Cet écrivain acharné passait de très longues plages de temps à sa table d’écriture, le jour mais aussi la nuit. Son crayon et son carnet ne le quittaient jamais. Il écrivait comme en écriture automatique, quasiment sans ratures. Il avait acquis lors de ses pérégrinations dans divers pays une très grande culture, et, comme bon nombre de Québécois, il défendait bec et ongles la langue française, refusant les anglicismes et chérissant certaines tournures désuètes sur le continent européen.

Ile Eniger

Le loup Chibouki

Jean-Marc La Frenière avait un loup. Non pas un chien-loup, mais bien un loup. Et cet animal a joué un rôle immense dans son imaginaire et dans sa pratique de poète. Il l’a accompagné pendant seize ans. Ce louveteau avait été trouvé en forêt, blessé, laissé pour mort à côté de sa mère tuée par des braconniers. Jean-Marc La Frenière l’a soigné, l’a élevé, et le loup lui a fait allégeance. Mis à part la mort d’une ou deux poules qui ont fini dans son estomac, Chibouki lui obéissait au doigt et à l’œil. Le regard du loup exprimait non pas la soumission, mais l’adoration de son maître, et l’on peut parler d’une relation quasiment fraternelle. Ile Eniger a raconté trois anecdotes qui, toutes, montrent la force du lien qui unissait le loup et le poète, et la fidélité absolue de l’animal.
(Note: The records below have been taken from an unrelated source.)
(** What the parser accepts names one of the seven commands. *)
Lemma parse_args_choices (argv : list string) (ns : Namespace) :
  parse_args argv = Parsed ns -> In (command ns) choices.
Proof.
  unfold parse_args. destruct argv as [| a [| u positionals]];
    try apply parse_tail_choices.
  destruct (a =? "--url")%string; [| apply parse_tail_choices].
  destruct (forallb _ _); [| discriminate].
  intros H. apply (namespace_of_choices _ _ _ H).
Qed.

Section Dispatch.

Variable env : Env.

(** A command that prints what its operation returns: the one request it
    sends, and how it ends. *)
Lemma envelope_command_cases (w : World) (m e : string) (js : option json)
    (t : option Z) :
  requests_in
    (trace (snd ((j <- _make_request env m e js t ;; print_response j "Response") w)))
  = (requests_in (trace w) ++ [mkRequest m (base_url (self w) ++ e) js t])%list
  /\ (prints_well (http env (trace w) (mkRequest m (base_url (self w) ++ e) js t)) = true ->
      exists j,
        _make_request env m e js t w
        = (Return j, log w [EvRequest (mkRequest m (base_url (self w) ++ e) js t)])
        /\ (j <- _make_request env m e js t ;; print_response j "Response") w
           = (Return tt,
              log w (EvRequest (mkRequest m (base_url (self w) ++ e) js t)
                       :: response_lines "Response" j)))
  /\ (prints_well (http env (trace w) (mkRequest m (base_url (self w) ++ e) js t)) = false ->
      exists c msg,
        fst ((j <- _make_request env m e js t ;; print_response j "Response") w)
        = Raise (Exn c msg)).
Proof.
  split; [| split].
  - destruct (make_request_sent env m e js t w) as [r Hr].
    destruct r as [j | x].
    + rewrite (bind_return _ _ _ _ _ Hr).
      destruct (encodable j) eqn:He.
      * rewrite (print_response_encodable j "Response" _ He). simpl.
        repeat rewrite requests_in_app. simpl. rewrite app_nil_r. reflexivity.
      * destruct (print_response_surrogate j "Response"
                    (log w [EvRequest (mkRequest m (base_url (self w) ++ e) js t)]) He)
          as [msg Hm].
        rewrite Hm. simpl.
        repeat rewrite requests_in_app. simpl. rewrite app_nil_r. reflexivity.
    + rewrite (bind_raise _ _ _ _ _ Hr). simpl.
      rewrite requests_in_app. reflexivity.
  - intros Hp.
    destruct (make_request_prints_well env m e js t w Hp) as (j & Hj & He & _).
    exists j. split; [exact Hj|].
    rewrite (bind_return _ _ _ _ _ Hj).
    rewrite (print_response_encodable j "Response" _ He).
    rewrite log_log. reflexivity.
  - intros Hp.
    destruct (http env (trace w) (mkRequest m (base_url (self w) ++ e) js t))
      as [f msg | r | a msg | r d msg] eqn:H.
    + discriminate Hp.
    + simpl in Hp. apply orb_false_iff in Hp as [Hc Hj].
      destruct (json_value r) as [j |] eqn:HB; [| discriminate Hj].
      rewrite (bind_return _ _ _ _ _ (make_request_body env m e js t w r j H Hc HB)).
      destruct (print_response_surrogate j "Response"
                  (log w [EvRequest (mkRequest m (base_url (self w) ++ e) js t)]) Hj)
        as [msg Hm].
      rewrite Hm. do 2 eexists. reflexivity.
    + rewrite (bind_raise _ _ _ _ _ (make_request_refused env m e js t w a msg H)).
      do 2 eexists. reflexivity.
    + simpl in Hp.
      rewrite (bind_raise _ _ _ _ _ (make_request_unreadable env m e js t w r d msg H Hp)).
      do 2 eexists. reflexivity.
Qed.

Ltac pick_command H :=
  match type of H with
  | (if (?c =? ?lit)%string then _ else _) = _ =>
      let E := fresh "E" in
      destruct (c =? lit)%string eqn:E;
      [apply String.eqb_eq in E; subst c | clear E]
  end.

(** What [main] runs for a command line that stands for an operation. *)
Lemma dispatch_envelope (ns : Namespace) (op : operation) :
  operation_of ns = Some op ->
  returns_envelope op = true ->
  exists m e js t,
    (forall c, request_of c op = mkRequest m (base_url c ++ e) js t)
    /\ run_operation env op = (j <- _make_request env m e js t ;; ret (VJson j))
    /\ dispatch env ns = (j <- _make_request env m e js t ;; print_response j "Response").
Proof.
  destruct ns as [c a u]. unfold operation_of. cbn [command args url].
  intros H Hop.
  pick_command H.
  { injection H as <-. exists "GET", "/health", None, None. repeat split. }
  pick_command H.
  { destruct a as [| x a]; [discriminate H|]. injection H as <-.
    exists "POST", "/query", (Some (JDict [("query", JStr (join " " (x :: a)))])),
           (Some 300).
    repeat split. }
  pick_command H.
  { injection H as <-. exists "GET", "/is_active", None, None. repeat split. }
  pick_command H.
  { injection H as <-. discriminate Hop. }
  pick_command H.
  { injection H as <-. exists "GET", "/stop", None, None. repeat split. }
  pick_command H.
  { injection H as <-. exists "GET", "/latest_answer", None, None. repeat split. }
  discriminate H.
Qed.

Lemma dispatch_screenshot (ns : Namespace) (sp : option string) :
  operation_of ns = Some (Screenshot sp) ->
  dispatch env ns = (_ <- get_screenshot env sp ;; ret tt).
Proof.
  destruct ns as [c a u]. unfold operation_of. cbn [command args url].
  intros H.
  pick_command H; [discriminate H|].
  pick_command H; [destruct a; discriminate H|].
  pick_command H; [discriminate H|].
  pick_command H; [injection H as <-; reflexivity|].
  pick_command H; [discriminate H|].
  pick_command H; [discriminate H|].
  discriminate H.
Qed.


End Dispatch.




(** C6, on the code.  The base URL follows the [--url] flag and defaults
    to [http://localhost:7777]; the environment is never consulted, so
    setting [AGENTIC_SEEK_URL] changes nothing: with it set and no flag,
    [health] still goes to [http://localhost:7777/health]. *)
Theorem environment_variable_is_not_read :
  (forall env environ environ' argv tr,
      run_cli env environ argv tr = run_cli env environ' argv tr)
  /\ option_map (fun x => requests_in (snd x))
       (run_cli (mock (always (Responded healthy)))
                [("AGENTIC_SEEK_URL", "http://10.0.0.5:9000")] ["health"] [])
     = Some [mkRequest "GET" "http://localhost:7777/health" None None]
  /\ option_map (fun x => requests_in (snd x))
       (run_cli (mock (always (Responded healthy)))
                [] ["health"; "--url"; "http://10.0.0.5:9000/"] [])
     = Some [mkRequest "GET" "http://10.0.0.5:9000/health" None None]
  /\ option_map (fun x => requests_in (snd x))
       (run_cli (mock (always (Responded healthy))) [] ["health"] [])
     = Some [mkRequest "GET" "http://localhost:7777/health" None None].
Proof. repeat split; reflexivity. Qed.

(** * Further properties of the code *)

(** ** The envelope operations, outcome by outcome *)

Section EnvelopeOperations.

Variable env : Env.

Lemma make_request_raises (m e : string) (js : option json) (t : option Z)
    (w : World) :
  returns_document (http env (trace w) (mkRequest m (base_url (self w) ++ e) js t))
  = false ->
  exists c msg,
    _make_request env m e js t w
    = (Raise (Exn c msg), log w [EvRequest (mkRequest m (base_url (self w) ++ e) js t)])
    /\ is_RequestException (Exn c msg) = false.
Proof.
  intros Hd.
  destruct (http env (trace w) (mkRequest m (base_url (self w) ++ e) js t))
    as [f msg | r | a msg | r d msg] eqn:H; try discriminate Hd.
  - exists (argument_class a), msg.
    split; [apply (make_request_refused env m e js t w a msg H)|].
    destruct a; reflexivity.
  - exists (decoder_class d), msg. simpl in Hd.
    split; [apply (make_request_unreadable env m e js t w r d msg H Hd)|].
    destruct d; reflexivity.
Qed.

(** X1.  Each of [health_check], [get_status], [stop_agent],
    [get_latest_answer] and [query] sends exactly one request, the one of
    its method and endpoint under the base URL.  It returns a document,
    whether the transport fails or the server answers, unless
    [session.request] refuses the arguments or [json()] raises something
    else than a [JSONDecodeError] on an accepted status: then that
    exception, which is no [RequestException], reaches the caller. *)
Theorem envelope_operation_returns_or_raises (op : operation) (w : World) :
  returns_envelope op = true ->
  (returns_document (http env (trace w) (request_of (self w) op)) = true ->
   exists j,
     run_operation env op w
     = (Return (VJson j), log w [EvRequest (request_of (self w) op)]))
  /\ (returns_document (http env (trace w) (request_of (self w) op)) = false ->
      exists c msg,
        run_operation env op w
        = (Raise (Exn c msg), log w [EvRequest (request_of (self w) op)])
        /\ is_RequestException (Exn c msg) = false).
Proof.
  intros Hop.
  assert (Hrun : exists m e js t,
             (forall c, request_of c op = mkRequest m (base_url c ++ e) js t)
             /\ run_operation env op = (j <- _make_request env m e js t ;; ret (VJson j))).
  { destruct op; simpl in Hop; try discriminate.
    - exists "GET", "/health", None, None. split; reflexivity.
    - exists "GET", "/is_active", None, None. split; reflexivity.
    - exists "GET", "/stop", None, None. split; reflexivity.
    - exists "GET", "/latest_answer", None, None. split; reflexivity.
    - exists "POST", "/query", (Some (JDict [("query", JStr text)])), (Some timeout).
      split; reflexivity. }
  destruct Hrun as (m & e & js & t & Hrq & Hrun).
  rewrite Hrun, (Hrq (self w)). split.
  - intros Hd. destruct (make_request_returns env m e js t w Hd) as [j Hj].
    exists j. rewrite (bind_return _ _ _ _ _ Hj). reflexivity.
  - intros Hd. destruct (make_request_raises m e js t w Hd) as (c & msg & Hj & Hc).
    exists c, msg. split; [| exact Hc].
    rewrite (bind_raise _ _ _ _ _ Hj). reflexivity.
Qed.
La première anecdote met en scène le facteur qui, venu faire signer un recommandé, et constatant l’absence de Jean-Marc La Frenière, est entré dans la maison pour déposer le colis. Il faut savoir que le poète laissait toujours sa porte ouverte afin que n’importe quelle personne, perdue dans le froid, puisse s’abriter chez lui. Le loup n’a pas lâché le facteur d’une semelle, et, lorsque ce dernier allait s’en aller, il l’a saisi par le poignet, ne relâchant son étreinte qu’au retour de Jean-Marc La Frenière.

La deuxième anecdote concerne de plus près Ile Eniger elle-même, venue au Québec rendre visite à Jean-Marc La Frenière. Alors qu’elle buvait un café sur la galerie, c’est-à-dire la terrasse qui entourait la maison isolée, Chibouki vint lui souffler dans le cou, lui renifler dans les cheveux. Jean-Marc lui a dit de ne pas bouger. Le loup a posé sa main sur l’épaule d’Ile Eniger et a souri, écartant ses babines et révélant ses crocs énormes. Ensuite, il est parti. Jean-Marc a dit: « Tu n’as plus de souci à te faire, il t’a acceptée. »

Un autre jour où Jean-Marc La Frenière devait partir, une heure ou deux, pour faire du bois, Ile Eniger était restée dans le jardin, en train de lire. Le poète appelle son loup, et le loup s’assoit devant lui. Il lui parle et le loup semble écouter avec attention. Jean-Marc s’en va, et Chibouki est venu se coucher à côté d’Ile Eniger. Celle-ci se rend compte, au moment de se lever, que le loup suit le moindre de ses mouvements. Pendant deux heures, Chibouki ne l’a pas lâchée d’une semelle, et cela en devenait presque inquiétant. Jean-Marc est revenu, et dès que Chibouki a entendu le quad, il est vite venu voir son maître. Jean-Marc lui a dit quelque chose, et le loup est parti dans la forêt, sans plus s’intéresser à Ile Eniger. En discutant avec Jean-Marc La Frenière, Ile Eniger comprend que le loup avait pour mission de la protéger.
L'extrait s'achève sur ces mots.